Researchers fed mice a diet that was 40 percent fat and high in high fructose corn syrup for 16 weeks. In contrast to other studies, where mice have been fed a regulated amount, the animals in the study were allowed to eat as much as they wanted. They were kept sedentary and prevented from exercising.
"We wanted to mirror the kind of diet many Americans subsist on, so the high fat content is about the same you'd find in a typical McDonald's meal, and the high fructose corn syrup translates to about eight cans of soda a day in a human diet, which is not far off with what some people consume," said Brent Tetri, M.D., an associate professor of internal medicine at Saint Louis University Liver Center.
To the researchers' shock, it took only four weeks for the first signs of serious health problems to emerge.
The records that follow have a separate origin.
(** * CollabSlides backend: presence and broadcast coordination

    A shallow embedding of [src/services/database.ts] (the [DatabaseService]
    class) and of the socket server that uses it (the three tracking maps,
    the helper functions, the reaper timer, the REST routes that create, fetch
    and delete a presentation, and the Socket.IO handlers), followed by the
    properties of the presence layer and then of the rest of the code.

    Conventions
    - identifiers (presentation, slide, user, socket) are [string]s;
    - instants are [Z], milliseconds since the epoch; an ISO string made by
      [toISOString] orders as its instant does;
    - JavaScript [number]s that are only stored and passed on (coordinates,
      sizes) are [Z];
    - [Map<string, _>] is a [gmap string _], [Set<string>] a [gset string];
      the order in which a [forEach] visits a set is the order of
      [elements], which is not the insertion order of JavaScript: statements
      below speak of who receives an event, not of the order of receipt;
    - Socket.IO has rooms of its own, which [socket.join], [socket.leave] and
      the end of a connection change and [socket.to(room).emit] reads; they
      are a map beside the world, driven by the effects of the handlers;
    - the database is a record of tables, each a list of rows in storage
      order; a request is answered by an error whenever the oracle [faults]
      says so (network failure, malformed uuid text, a failing trigger, ...),
      and otherwise by the query evaluated on the tables;
    - a handler runs from its first statement to its last without another
      handler in between: the blocks that touch the tracking maps contain no
      [await], so they never interleave. *)

From stdpp Require Import gmap strings list fin_maps fin_sets sorting.

Open Scope string_scope.
Open Scope list_scope.

(** ** Types of [database.ts] *)

Inductive Role := owner | editor | viewer.

#[global] Instance Role_eq_dec : EqDecision Role.
Proof. solve_decision. Defined.

Module TextBlock.
Record t := mk {
  id : string;
  slide_id : string;
  content : string;
  x : Z;
  y : Z;
  width : Z;
  height : Z;
  font_size : Z;
  font_weight : string;
  color : string;
  created_at : option Z
}.
End TextBlock.

Module Slide.
Record t := mk {
  id : string;
  presentation_id : string;
  title : string;
  slide_order : Z;
  text_blocks : option (list TextBlock.t)
}.
End Slide.

Module PresentationUser.
Record t := mk {
  id : string;
  presentation_id : string;
  nickname : string;
  role : Role;
  socket_id : option string;
  is_active : bool;
  joined_at : option Z;
  last_seen : option Z
}.

Definition set_is_active (b : bool) (u : t) : t :=
  mk (id u) (presentation_id u) (nickname u) (role u) (socket_id u) b
     (joined_at u) (last_seen u).

Definition set_role (r : Role) (u : t) : t :=
  mk (id u) (presentation_id u) (nickname u) r (socket_id u) (is_active u)
     (joined_at u) (last_seen u).
End PresentationUser.

Module Presentation.
Record t := mk {
  id : string;
  title : string;
  current_slide_index : Z;
  present_mode : bool;
  slides : option (list Slide.t);
  users : option (list PresentationUser.t)
}.
End Presentation.

(** [Partial<Presentation>] as the handlers build it. *)
Record PresentationUpdates := {
  upd_title : option string;
  upd_current_slide_index : option Z;
  upd_present_mode : option bool
}.

#[global] Instance TextBlock_eq_dec : EqDecision TextBlock.t.
Proof. solve_decision. Defined.
#[global] Instance Slide_eq_dec : EqDecision Slide.t.
Proof. solve_decision. Defined.
#[global] Instance PresentationUser_eq_dec : EqDecision PresentationUser.t.
Proof. solve_decision. Defined.
#[global] Instance Presentation_eq_dec : EqDecision Presentation.t.
Proof. solve_decision. Defined.

(** ** The Supabase side: tables and the answer to a request *)

Record Store := {
  presentations : list Presentation.t;
  slides : list Slide.t;
  text_blocks : list TextBlock.t;
  presentation_users : list PresentationUser.t
}.

Definition set_presentations (f : list Presentation.t → list Presentation.t)
    (st : Store) : Store :=
  {| presentations := f (presentations st); slides := slides st;
     text_blocks := text_blocks st;
     presentation_users := presentation_users st |}.

Definition set_slides (f : list Slide.t → list Slide.t) (st : Store) : Store :=
  {| presentations := presentations st; slides := f (slides st);
     text_blocks := text_blocks st;
     presentation_users := presentation_users st |}.

Definition set_text_blocks (f : list TextBlock.t → list TextBlock.t)
    (st : Store) : Store :=
  {| presentations := presentations st; slides := slides st;
     text_blocks := f (text_blocks st);
     presentation_users := presentation_users st |}.

Definition set_presentation_users
    (f : list PresentationUser.t → list PresentationUser.t) (st : Store) : Store :=
  {| presentations := presentations st; slides := slides st;
     text_blocks := text_blocks st;
     presentation_users := f (presentation_users st) |}.

Record PostgrestError := { code : string; message : string }.

(** [{ data, error }]: exactly one of the two is set. *)
Inductive Response (A : Type) :=
| Data (data : A)
| Err (error : PostgrestError).
Arguments Data {A} data.
Arguments Err {A} error.

(** [.single()]: one row, or PGRST116. *)
Definition single {A} (rows : list A) : Response A :=
  match rows with
  | [row] => Data row
  | _ => Err {| code := "PGRST116";
                message := "JSON object requested, multiple (or no) rows returned" |}
  end.

(** A stable sort, as [Array.prototype.sort] with a consistent comparator:
    [le a b] holds when the comparator does not put [b] before [a]. *)
Fixpoint sort_insert {A} (le : A → A → bool) (a : A) (l : list A) : list A :=
  match l with
  | [] => [a]
  | b :: l' => if le a b then a :: l else b :: sort_insert le a l'
  end.

Definition stable_sort {A} (le : A → A → bool) (l : list A) : list A :=
  foldr (sort_insert le) [] l.

(** [new Date(a.created_at).getTime()]; a null column reads as the epoch. *)
Definition created_time (b : TextBlock.t) : Z := default 0%Z (TextBlock.created_at b).

(** ascending order of a nullable column, nulls last *)
Definition nulls_last_le (a b : option Z) : bool :=
  match a, b with
  | Some s, Some t => bool_decide (s ≤ t)%Z
  | Some _, None => true
  | None, Some _ => false
  | None, None => true
  end.

Definition has_presentation (st : Store) (id : string) : bool :=
  bool_decide (Exists (λ p, Presentation.id p = id) (presentations st)).

Definition q_unique_violation : PostgrestError :=
  {| code := "23505"; message := "duplicate key value violates unique constraint" |}.
Definition q_foreign_key_violation : PostgrestError :=
  {| code := "23503"; message := "insert or update violates foreign key constraint" |}.

(** [from('presentations').select(...).eq('id', id).single()], the selection
    being every column, the slides of the presentation nested in it and the
    text blocks of each slide nested in the slide *)
Definition q_select_presentation (id : string) (st : Store) : Response Presentation.t :=
  single
    (map (λ p,
       Presentation.mk (Presentation.id p) (Presentation.title p)
         (Presentation.current_slide_index p) (Presentation.present_mode p)
         (Some (map (λ s,
            Slide.mk (Slide.id s) (Slide.presentation_id s) (Slide.title s)
              (Slide.slide_order s)
              (Some (filter (λ b, TextBlock.slide_id b = Slide.id s) (text_blocks st))))
            (filter (λ s, Slide.presentation_id s = Presentation.id p) (slides st))))
         (Presentation.users p))
       (filter (λ p, Presentation.id p = id) (presentations st))).

(** [from('presentation_users').insert({...}).select().single()], with the
    column defaults [joined_at = last_seen = NOW()] *)
Definition q_insert_user (now : Z) (id presentationId nickname : string) (role : Role)
    (socketId : option string) (st : Store) : Response PresentationUser.t * Store :=
  if bool_decide (Exists (λ u, PresentationUser.id u = id) (presentation_users st))
  then (Err q_unique_violation, st)
  else if has_presentation st presentationId then
    let row := PresentationUser.mk id presentationId nickname role socketId true
                 (Some now) (Some now) in
    (Data row, set_presentation_users (λ us, us ++ [row]) st)
  else (Err q_foreign_key_violation, st).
"We had a feeling we'd see evidence of fatty liver disease by the end of the study," Tetri said. "But we were surprised to find how severe the damage was and how quickly it occurred. It took only four weeks for liver enzymes to increase and for glucose intolerance -- the beginning of Type 2 diabetes -- to begin."
According to Tetri, preliminary research suggests that fructose actually suppresses the body's feeling of fullness, whereas foods rich in fiber activate it. This meant that the mice didn't know when to stop eating, even though their diet was exceptionally high in calories.
High fructose corn syrup is a widely used sweetener, particularly in the United States, where corn is cheap and sugar importation is expensive.
"A high-fat and sugar-sweetened diet compounded by a sedentary lifestyle will have severe repercussions for your liver and other vital organs," Tetri warned.